Modifying the Disease Course
The Food and Drug Administration (FDA) has approved more than a dozen medications for the treatment of relapsing forms of MS. One medication is approved for primary progressive MS and one is approved for secondary progressive MS. In addition, several are approved for individuals who have experienced their first neurological symptoms called clinically isolated syndrome known as CIS. Research has shown that all the MS medications can
- reduce the number of relapses (also called attacks or exacerbations)
- limit new MS activity (new areas of damage called plaques or scars) in the central nervous system (CNS) and seen on magnetic resonance imaging (MRI)
- slow disease worsening (progression)
Years of research suggest that starting one of these medications soon after the diagnosis of MS is the most effective way to manage the MS disease process. These MS medications modify the MS disease course and are also known as disease-modifying treatments (DMT).
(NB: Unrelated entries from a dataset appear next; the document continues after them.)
Lemma stays_mret {A} (v : A) : stays (mret v).
Proof. by intros s r s' t [= <- <- <-]. Qed.
Lemma stays_bind {A B} (m : M sstate A) (f : A → M sstate B) : stays m → (∀ v, stays (f v)) → stays (m ≫= f).
Proof.
  intros Hm Hf s r s' t H. inv_bind H. destruct (Hf _ _ _ _ _ H) as [E1 E2]. destruct (Hm _ _ _ _ Hm0) as [E3 E4]. split; congruence.
Qed.
Lemma stays_get : stays get.
Proof. by intros s r s' t [= <- <- <-]. Qed.
Lemma stays_stop {A} (m : M sstate A) : (∀ s, match m s with Ret _ _ _ => False | _ => True end) → stays m.
Proof. intros H s r s' t E. specialize (H s). by rewrite E in H. Qed.
Lemma stays_panic {A} msg : stays (panic msg : M sstate A).
Proof. by apply stays_stop. Qed.
Lemma stays_undef {A} : stays (undef : M sstate A).
Proof. by apply stays_stop. Qed.
Lemma stays_block {A} c : stays (block c : M sstate A).
Proof. by apply stays_stop. Qed.
Lemma stays_deref {A} (o : option A) : stays (deref o).
Proof. destruct o; [apply stays_mret|apply stays_undef]. Qed.
Lemma stays_panic_if b msg : stays (panic_if b msg).
Proof. destruct b; [apply stays_panic|apply stays_mret]. Qed.
Lemma stays_if {A} (b : bool) (m1 m2 : M sstate A) : stays m1 → stays m2 → stays (if b then m1 else m2).
Proof. by destruct b. Qed.
Lemma stays_modify f : (∀ s, s_ofile (f s) = s_ofile s ∧ s_files (f s) = s_files s) → stays (modify f).
Proof. intros H s r s' t [= <- <- <-]. destruct (H s) as [-> ->]. done. Qed.
Lemma stays_zoom {T A} (g : sstate → T) (p : T → sstate → sstate) (m : M T A) :
  (∀ x s, s_ofile (p x s) = s_ofile s ∧ s_files (p x s) = s_files s) → stays (zoom g p m).
Proof. intros H s r s' t (x & _ & ->)%zoom_Ret_inv. destruct (H x s) as [-> ->]. done. Qed.
Lemma stays_on_fs {A} (m : M fstate A) : stays (on_fs m).
Proof. by apply stays_zoom. Qed.
Lemma stays_on_kmem {A} (m : M kstate A) : stays (on_kmem m).
Proof. by apply stays_zoom. Qed.
#[export] Hint Resolve stays_mret stays_get stays_panic stays_undef stays_block stays_deref stays_panic_if stays_on_fs stays_on_kmem : stays.
#[export] Hint Extern 2 (stays (_ ≫= _)) => apply stays_bind; [|intros ?] : stays.
#[export] Hint Extern 2 (stays (if _ then _ else _)) => apply stays_if : stays.
#[export] Hint Extern 3 (stays (modify _)) => apply stays_modify; done : stays.
#[export] Hint Extern 4 (stays (match ?x with _ => _ end)) => destruct x : stays.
Of these medications, most are self- injected - (Avonex®, Betaseron®, Copaxone®, Extavia®, Glatopa® 20 mg and 40 mg, Glatiramer Acetate 20 mg and 40 mg, Plegridy®, and Rebif®). Four are by mouth (Aubagio®, Gilenya®, Mavenclad® and Tecfidera®), and four are infusions (Lemtrada®, Novantrone®, Ocrevus®, and Tysabri®).
Novantrone® is FDA-approved for people with worsening relapsing-remitting MS (worsening in between relapses) and those with secondary progressive MS (started with relapses but are now worsening with no or few relapses). This DMT is used infrequently due to serious side effects and risks. Ocrevus® was approved for the treatment of relapsing-remitting MS and primary progressive MS.
Because of safety concerns, the FDA recommends that Lemtrada® should generally be reserved for patients who have had an inadequate response to at least two other disease-modifying therapies.
Each of the disease-modifying treatments have side effects and risks associated with them. Starting a DMT or switching to a different DMT are decisions best made by the person with MS and his or her MS healthcare provider, after a conversation about how the medication is taken, the side effects, risks and cost.